J'avais l'habitude d'utiliser un moniteur 21 pouces HP basique en complément de l'écran 15 pouces de mon macbookpro.

Depuis que j'ai le nouveau macbook pro retina, je me suis dis que j'allais pouvoir utiliser un moniteur externe plus grand, puisque le retina est plus puissant. C'est alors que j'ai eu l'idée d'utiliser mon téléviseur sony bravia Hd, qui doit faire 32 pouces ou quelque chose comme ça.

Je le branche donc en HDMI, et quelle mauvaise surprise quand je découvre que le curseur de la souris se déplace avec un temps de latence qui rend l'utilisation désagréable, et qui m'empêche d'utilser cet écran pour les jeux par exemple. Pour les films, c'est pas un souci, mais pour tout le reste, c'est inutilisable.

Avez vous une idée de ce qui cause ce temps de latence entre le mouvement de la souris et le mouvement du curseur sur l'écran sony ? Peut on y remédier ? J'ai cherché les réglages du téléviseur mais rien ne semble fonctionner.

Faut il passer par du VGA ou DVI ? cela changera t- il la latence ?

En esperant que vous puissiez m'aider.
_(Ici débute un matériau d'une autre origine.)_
(** [int] reads back every number the format [04d] writes, whatever
    its sign and its size. *)
Lemma int_format_04d i : int (format_04d i) = Ok i.
Proof.
  unfold format_04d. repeat case_decide; try apply int_pretty.
  - by apply int_four_digits.
  - unfold three_digits.
    assert (∀ a b c, 0 ≤ a < 10 → 0 ≤ b < 10 → 0 ≤ c < 10 →
      int (String "-" (String (digit a) (String (digit b) (String (digit c) "")))) =
        Ok (- (100 * a + 10 * b + c))) as Hint.
    { intros a b c Ha Hb Hc. rewrite int_minus_digits; cbn [list_ascii_of_string].
      - cbn [foldl]. unfold read_digit. rewrite !digit_value_digit by done. simpl.
        f_equal. lia.
      - done.
      - repeat (apply Forall_cons; split; [eexists; by apply digit_value_digit|]).
        by apply Forall_nil. }
    rewrite Hint by zdiv. f_equal. zdiv.
Qed.

Lemma format_04d_inj i j : format_04d i = format_04d j → i = j.
Proof.
  intros Heq. pose proof (int_format_04d i) as Hi.
  rewrite Heq, int_format_04d in Hi. by injection Hi.
Qed.

(** ** Output names *)

Lemma app_inv_tail_string a b s : a +:+ s = b +:+ s → a = b.
Proof.
  intros Heq. apply (f_equal list_ascii_of_string) in Heq.
  assert (∀ x y, list_ascii_of_string (x +:+ y) =
                 list_ascii_of_string x ++ list_ascii_of_string y) as Happ.
  { intros x y. induction x as [|c x IH]; [done|]. simpl. by rewrite IH. }
  rewrite !Happ in Heq. apply app_inv_tail in Heq.
  by rewrite <- (string_of_list_ascii_of_string a), Heq,
    string_of_list_ascii_of_string.
Qed.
Merci d'avance

---------- Nouveau message ajouté à 07h51 ---------- Le message précédent a été envoyé à 07h26 ----------

en changeant le réglage de la tv en mode "jeu", la latence de la souris a grandement diminué.
savez vous si la qualité du cable HDMI peut influencer un petit peu la latence ?
Désormais c'est acceptable.


----------



## Oizo (28 Juillet 2012)

Non le câble HDMI ne va pas jouer sur le temps de latence, à moins qu'il fasse plus de 5 mètres, et encore...
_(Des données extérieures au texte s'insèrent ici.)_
Lemma extract_frame_py_folder fs source dest out entry :
  fs !! dir_key source_path = Some source →
  fs !! dir_key dest_path = Some dest → is_name entry.2 →
  extract_frame_py source_path dest_path entry (System fs out) =
    (Ok tt, System (<[dir_key dest_path := (extract_frame source (dest, out) entry).1]> fs)
              (extract_frame source (dest, out) entry).2).
Proof.
  intros Hs Hd Hn. destruct entry as [i filename].
  unfold extract_frame_py, extract_frame, py_try, py_open, py_lift, py_save,
    py_print, py_prints, mbind, py_bind. simpl in *.
  rewrite (fs_open_join fs source_path source Hs filename Hn).
  destruct (Image_open source filename) as [img|e]; simpl; [|by rewrite insert_id].
  destruct (hurt_frame img) as [[canvas|]|e]; simpl; [|by rewrite insert_id..].
  by rewrite (fs_save_join fs dest_path dest Hd _ canvas (is_name_dest_filename i)).
Qed.

Lemma py_for_extract entries : ∀ fs source dest out,
  fs !! dir_key source_path = Some source →
  fs !! dir_key dest_path = Some dest → Forall is_name entries.*2 →
  py_for entries (extract_frame_py source_path dest_path) (System fs out) =
    (Ok tt, System (<[dir_key dest_path := (foldl (extract_frame source) (dest, out) entries).1]> fs)
              (foldl (extract_frame source) (dest, out) entries).2).
Proof.
  induction entries as [|entry entries IH]; intros fs source dest out Hs Hd Hn.
  { simpl. by rewrite insert_id. }
  rewrite fmap_cons in Hn. apply Forall_cons in Hn as [Hn Hns].
  rewrite (py_for_cons _ _ _ _ _
             (extract_frame_py_folder fs source dest out entry Hs Hd Hn)).
  cbn [foldl]. destruct (extract_frame source (dest, out) entry) as [d1 out1].
  rewrite (IH _ source d1 out1);
    [by rewrite insert_insert_eq|by rewrite lookup_insert_ne|
     by rewrite lookup_insert_eq|done].
Qed.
Un petit article intéressant sur la qualité des câbles HDMI :
Lien

Il faudrait plutôt voir du côté des réglages de la TV si le mode jeu réduit déjà le temps de latence... Désactiver un max de fonctions de correction d'image.


----------



## Pascal 77 (28 Juillet 2012)

Moi, ce qui m'échappe, c'est l'utilisation du téléviseur ??? Même avec 11 pouces de plus que le moniteur 21 pouces, il ne doit pas avoir une meilleure résolution (les téléviseurs aujourd'hui, ça plafonne à 1920x1080 pour autant que je sache), juste des pixels plus gros


----------



## Oizo (28 Juillet 2012)

Les 21 pouces n'ont pas tous une résolution de 1920x1080... La TV de 32 pouces peut donc avoir une meilleure résolution que le HP mais effectivement il ne faut pas se baser sur le critère de la taille mais de la résolution de l'écran.


----------



## Pascal 77 (28 Juillet 2012)

Oizo a dit:


> Les 21 pouces n'ont pas tous une résolution de 1920x1080... La TV de 32 pouces peut donc avoir une meilleure résolution que le HP mais effectivement il ne faut pas se baser sur le critère de la taille mais de la résolution de l'écran.
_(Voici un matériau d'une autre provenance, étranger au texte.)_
(** The folder the sheet script leaves: its names are names, and the
    files the script does not write are those of [d]. *)
Lemma sheet_script_folder :
  ∃ d', files_after prog fs !! key = Some d' ∧ names_wf d' ∧
        ∀ name, (key, name) ∉ written → d' !! name = d !! name.
Proof.
  pose proof (sheet_script_agree fs (mk_is_Some _ _ Hd)) as [_ _ _ Hdom Hfr].
  cbn [sys_files] in Hdom, Hfr.
  destruct (proj2 (Hdom key) (mk_is_Some _ _ Hd)) as [d' Hd'].
  assert (∀ name, (key, name) ∉ written → d' !! name = d !! name) as Hsame.
  { intros name Hw. specialize (Hfr key name Hw). unfold fs_file in Hfr.
    by rewrite Hd', Hd in Hfr. }
  exists d'. split_and!; [done| |done]. intros name f Hf.
  destruct (decide ((key, name) ∈ written)) as [Hw|Hw].
  - by apply written_outputs in Hw as (_ & ? & _).
  - apply (names_wf_lookup d); [done|]. rewrite <- Hsame by done. by eexists.
Qed.

(** The two orders leave the same folders. *)
Lemma commute_folders d' dir :
  files_after prog fs !! key = Some d' →
  is_Some (<[key := goblin_folder_after s d']> (files_after prog fs) !! dir) ↔
  is_Some (fs !! dir).
Proof.
  intros Hd'.
  pose proof (sheet_script_agree fs (mk_is_Some _ _ Hd)) as [_ _ _ Hdom _].
  cbn [sys_files] in Hdom. destruct (decide (dir = key)) as [->|Hne].
  - rewrite lookup_insert_eq, Hd. split; by eexists.
  - rewrite lookup_insert_ne by done. apply Hdom.
Qed.

(** The goblin script after the sheet script, file by file. *)
Lemma commute_file d' dir name :
  files_after prog fs !! key = Some d' →
  (∀ name, (key, name) ∉ written → d' !! name = d !! name) →
  fs_file (<[key := goblin_folder_after s d']> (files_after prog fs)) dir name =
    if decide ((dir, name) ∈ written)
    then fs_file (files_after prog fs) dir name
    else fs_file (<[key := goblin_folder_after s d]> fs) dir name.
Proof.
  intros Hd' Hsame. rewrite !fs_file_insert.
  pose proof (sheet_script_agree fs (mk_is_Some _ _ Hd)) as [_ _ _ _ Hfr].
  cbn [sys_files] in Hfr. destruct (decide ((dir, name) ∈ written)) as [Hw|Hw].
  - apply written_outputs in Hw as (-> & _ & Hg & _).
    rewrite decide_True, lookup_goblin_folder_after by done. unfold fs_file.
    by rewrite Hd'.
  - destruct (decide (dir = key)) as [->|Hk]; [|by apply Hfr].
    apply goblin_folder_after_ext; [|by apply Hsame].
    intros k Hg. apply Hsame. intros (_ & _ & Hg' & _)%written_outputs.
    congruence.
Qed.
Le problème n'est pas là, même si son 21 pouces ne passe que du 1680x1050 (réso de mon 20 pouces), il a quand même une résolution effective de 33% supérieure à celle de son téléviseur 32 pouces (±80 pixels/pouce contre seulement ±60 pour le téléviseur) !

C'est en augmentant le nombre de pixels, qu'on améliore la résolution, pas en agrandissant juste l'écran !



Toinewx a dit:


> Depuis que j'ai le nouveau macbook pro retina, je me suis dis que j'allais pouvoir utiliser un moniteur externe plus grand, puisque le retina est plus puissant.



Cela dit, pour ce qui est de la puissance, rien à voir, ça fait un bail que les cartes vidéo ont la puissance nécessaire pour alimenter des écrans "rétina", c'est juste que les dalles n'étaient pas dispo, mais niveau puissance, même la vieille NVidia de mon vieux MBP pourrait alimenter un écran rétina (Pour te donner une idée, la très vieille carte ATI Radeon 9000 Pro de mon très vieux PM G4 "Fw800" *de 2003* permet d'afficher des résolutions jusqu'à 3840x2400, ce qui est de loin bien supérieur à ce que peut afficher une dalle "Rétina" actuelle) !


----------



## Toinewx (31 Juillet 2012)

Pascal 77 a dit:


> Moi, ce qui m'échappe, c'est l'utilisation du téléviseur ??? Même avec 11 pouces de plus que le moniteur 21 pouces, il ne doit pas avoir une meilleure résolution (les téléviseurs aujourd'hui, ça plafonne à 1920x1080 pour autant que je sache), juste des pixels plus gros



 En effet je n'avais pas pensé a la resolution. c'est vrai que l'avantage d'un grand ecran est gaché par le fait de voir les pixels. la reso max est 1920/1080 .


----------